Ardennes is an Estimation of Distribution Algorithm for performing decision-tree induction, as presented in the paper
CAGNINI, Henry E. L; BARROS, R. C; BASGALUPP, M. P. Estimation of Distribution Algorithms for Decision-Tree Induction. IEEE Congress on Evolutionary Computation (IEEE CEC 2017), San Sebastián, Spain, June 5-8, 2017.
If you find this code useful in your work, please cite it:
@inproceedings{cagnini2017ardennes,
author = {Henry E. L. Cagnini and
Rodrigo C. Barros and
M\'{a}rcio P. Basgalupp},
title = {{Estimation of Distribution Algorithms for Decision-Tree Induction}},
booktitle = {{IEEE} Congress on Evolutionary Computation, {CEC} 2017, San Sebastián, Spain, June 5-8, 2017},
year = {2017}
}
- Datasets with numerical predictive attributes;
- Categorical class attributes;
- Multiclass and binary problems;
- More types of datasets will be added in next updates.
This algorithm will only work:
- for datasets with class as the last attribute;
- for datasets with numerical predictive attributes, and categorical class attribute;
- only binary splits;
- Tested only on Ubuntu 16.04, but will probably work in any other SO once you figure out the corresponding libraries described in Installation.
Essential:
pip install networkx liac-arff numpy scikit-learn pandas scipy
For plotting trees and interpreting graphical models:
sudo apt-get install graphviz libgraphviz-dev pkg-config
pip install pygraphviz matplotlib plotly
For running j48 inside python:
sudo apt-get install default-jre default-jdk
pip install additional_packages/python-weka-wrapper-0.3.9.tar.gz
For parallel processing - greatly increases performance:
sudo apt-get install libffi-dev g++
sudo apt-get install ocl-icd-opencl-dev
pip install mako
Then follow instructions from https://wiki.tiker.net/PyOpenCL/Installation/Linux, or optionally:
NOTICE: If you use a virtual environment, you must activate it before running the following commands.
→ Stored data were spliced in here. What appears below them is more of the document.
(** * Repair Tracker 2: the real-time synchronisation layer

    A shallow embedding of the three parts of the front end that keep
    the collections of the dashboard in step with the server,

    - the JIRA-style composite keys of [utils/keyUtils.js]
      ([parseJiraKey], [createJiraKey], [getIdFromKey]);
    - the two state updaters of the hook [useOrdersData], which
      reconcile a collection with an [update] or a [delete] message;
    - the class [WebSocketService] (connect, reconnect with backoff,
      the subscriber registry, send), run as a state machine over the
      events of the browser;

    and of what the orders page does with them,

    - the business-day count of [utils/dateUtils.js];
    - the order of the rows of [OrdersTable];
    - the submission of a new order ([SearchBox], [OrdersListPage],
      [addOrder] of [useOrdersData]);

    followed by the notions that the statements use and by the
    properties of the synchronisation layer and of the page.

    Conventions.  A JavaScript string is a [string], the sequence of
    its code units, each below 256.  An integer-valued JavaScript
    Number is the integer it denotes, in [Z]: the Numbers are the
    integers that [toNumber] leaves as they are (the doubles), among
    them every integer of the safe range (absolute value at most
    2^53 - 1), where record ids live.  Reading a run of digits rounds
    to the nearest Number, and printing a Number gives the shortest
    digits that identify it.  The integers that round to [Infinity]
    (from 2^1024 - 2^970 on) are outside the model.  [null],
    [undefined] and [NaN] results are [None]. *)

From Stdlib Require Import ZArith List String Ascii Bool Lia.
Import ListNotations.

Local Open Scope string_scope.
Local Open Scope Z_scope.

(* ================================================================== *)
(** ** The JavaScript built-ins the sources call *)
(* ================================================================== *)

Module JS.

(** [s.split('-')]: the segments of [s] between the separators; a
    string with [n] separators has [n + 1] segments, some maybe empty. *)
Fixpoint split (sep : ascii) (s : string) : list string :=
  match s with
  | EmptyString => [EmptyString]
  | String c rest =>
      if Ascii.eqb c sep then EmptyString :: split sep rest
      else match split sep rest with
           | [] => [String c EmptyString]
           | seg :: segs => String c seg :: segs
           end
  end.

(** The code units that [parseInt] skips in front of the number
    (WhiteSpace and LineTerminator, below 256): TAB, LF, VT, FF, CR,
    SP and NBSP. *)
Definition isWhiteSpace (c : ascii) : bool :=
  let n := nat_of_ascii c in
  (((9 <=? n) && (n <=? 13)) || (n =? 32) || (n =? 160))%nat.

Definition isDigit (c : ascii) : bool :=
  let n := nat_of_ascii c in ((48 <=? n) && (n <=? 57))%nat.

Definition digitValue (c : ascii) : Z := Z.of_nat (nat_of_ascii c) - 48.

Definition digitChar (d : Z) : ascii := ascii_of_nat (Z.to_nat (48 + d)).

Fixpoint trimStart (s : string) : string :=
  match s with
  | String c rest => if isWhiteSpace c then trimStart rest else s
  | EmptyString => s
  end.

(** The digit loop of [parseInt]: reads radix-10 digits until the first
    other code unit (or the end), [seen] telling whether one was read. *)
Fixpoint readDigits (s : string) (seen : bool) (acc : Z) : option Z :=
  match s with
  | String c rest =>
      if isDigit c then readDigits rest true (10 * acc + digitValue c)
      else if seen then Some acc else None
  | EmptyString => if seen then Some acc else None
  end.

(** The Number value of a mathematical integer: the nearest double,
    that is, the integer rounded to 53 significant bits, a tie going
    to the even significand. *)
Definition toNumber (n : Z) : Z :=
  let m := Z.abs n in
  if m <? 2 ^ 53 then n
  else
    let e := Z.log2 m - 52 in
    let q := m / 2 ^ e in
    let r := m mod 2 ^ e in
    let half := 2 ^ (e - 1) in
    let q' :=
      if r <? half then q
      else if half <? r then q + 1
      else if Z.even q then q else q + 1 in
    Z.sgn n * (q' * 2 ^ e).

(** [parseInt(s, 10)]: leading white space is dropped, one sign is
    accepted, then the longest run of digits is read; what follows the
    digits is ignored.  The result is the sign times the Number value
    of the integer that the digits denote.  [None] is [NaN].  (The
    standard lets an engine replace the digits after the twentieth
    significant one by zeros before it rounds; V8 rounds the integer
    itself, as here.) *)
Definition parseInt (s : string) : option Z :=
  match trimStart s with
  | String "-" rest =>
      option_map (fun m => - toNumber m) (readDigits rest false 0)
  | String "+" rest => option_map toNumber (readDigits rest false 0)
  | t => option_map toNumber (readDigits t false 0)
  end.

(** Decimal digits of a non-negative integer, most significant first. *)
Fixpoint digitsLoop (fuel : nat) (n : Z) (acc : string) : string :=
  match fuel with
  | O => acc
  | S fuel' =>
      let acc' := String (digitChar (n mod 10)) acc in
      if n <? 10 then acc' else digitsLoop fuel' (n / 10) acc'
  end.

Definition decimal (n : Z) : string :=
  digitsLoop (S (Z.to_nat (Z.log2 n))) n EmptyString.

Fixpoint dropTrailingZeros (rev_digits : string) : string :=
  match rev_digits with
  | String "0" rest => dropTrailingZeros rest
  | _ => rev_digits
  end.

Fixpoint revString (s acc : string) : string :=
  match s with
  | EmptyString => acc
  | String c rest => revString rest (String c acc)
  end.

(** Exponent notation [d.ddde+x] of [n >= 10^21]: the significant
    digits of [n], without its trailing zeros, and the exponent. *)
Definition exponential (n : Z) : string :=
  let ds := decimal n in
  let significant := revString (dropTrailingZeros (revString ds "")) "" in
  let x := decimal (Z.of_nat (String.length ds) - 1) in
  match significant with
  | String d EmptyString => String d ("e+" ++ x)
  | String d more => String d ("." ++ more ++ "e+" ++ x)
  | EmptyString => ds
  end.

(** The digits that [Number::toString] prints for a Number [x >= 0]
    are those of an integer [s * 10^j] whose Number value is [x], with
    as few digits [s] as possible and, among those, as close to [x]
    as possible (for equal distance the even [s]).  With [j] trailing
    zeros the integers to try are the multiple of [10^j] below [x]
    (or [x] itself) and the one above. *)
Definition shortestAt (x : Z) (j : nat) : option Z :=
  let p := 10 ^ Z.of_nat j in
  let lo := x / p * p in
  let hi := lo + p in
  match toNumber lo =? x, toNumber hi =? x with
  | true, true =>
      if x - lo <? hi - x then Some lo
      else if hi - x <? x - lo then Some hi
      else if Z.even (x / p) then Some lo else Some hi
  | true, false => Some lo
  | false, true => Some hi
  | false, false => None
  end.

(** The search goes from the most trailing zeros to none. *)
Fixpoint shortestFrom (j : nat) (x : Z) : Z :=
  match shortestAt x j with
  | Some c => c
  | None =>
      match j with
      | O => x
      | S j' => shortestFrom j' x
      end
  end.

Definition shortest (x : Z) : Z :=
  shortestFrom (String.length (decimal x) - 1) x.

(** [String(n)], as in a template literal [`${n}`], of an
    integer-valued Number [n]: the shortest digits that identify it,
    followed by zeros, below [10^21] (in the safe range these are the
    digits of [n]), and in exponent notation from there on. *)
Definition numberToString (n : Z) : string :=
  let magnitude (m : Z) :=
    let c := shortest m in
    if c <? 10 ^ 21 then decimal c else exponential c in
  if n <? 0 then "-" ++ magnitude (- n) else magnitude n.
tar xfz additional_packages/pyopencl-2016.2.1.tar.gz
cd pyopencl-2016.2.1
python configure.py
sudo su -c "make install"
And you're done!
Your starting point should be by taking a look at the code located at the main.py
script. Once you figure out what it does (it is fairly simple to understand), you can call it from terminal:
python main.py
The expected output should be something like this:
NOTICE: Using single-threaded CPU as device.
training ardennes for dataset liver-disorders
iter: 000 mean: 0.690761 median: 0.688406 max: 0.818841 ET: 22.49sec height: 9 n_nodes: 45 test acc: 0.536232
iter: 001 mean: 0.674928 median: 0.692029 max: 0.818841 ET: 4.09sec height: 9 n_nodes: 45 test acc: 0.536232
...
iter: 099 mean: 0.730978 median: 0.789855 max: 0.818841 ET: 2.68sec height: 9 n_nodes: 27 test acc: 0.637681
Test acc: 0.64 Height: 9 n_nodes: 27 Time: 342.39 secs
- The first line (NOTICE: Using single-threaded CPU as device.) denotes which processor you are using to compute the splitting criterion and individual's fitness. Currently there are two possible processors: OpenCL and single-threaded CPU, which is obviously slower.
- The second line brings information about the dataset over which Ardennes is training.
- The rest of the output is explained as follows:
- iter: current iteration/generation
- mean: mean training accuracy in the current population
- median: median training accuracy in the current population
- max: maximum training accuracy in the current population
- ET: estimated time that this generation took to process
- height: height of the best individual in the current population
- n_nodes: number of nodes of the best individual in the current population
- test acc: test accuracy of the best individual in the current population. This information is not used during the evolutionary process; it is only displayed for clarity purposes, and is available if you pass a test set to Ardennes.
config.json
: Where you will input the algorithm parameters, such as number of individuals, number of iterations, decile and maximum tree height.main.py
: starting point for running the algorithm.evaluate.py
: the module which is called frommain.py
. It has several functions which perform holdout, cross-validation and such operations.treelib
: directory for the main Ardennes code.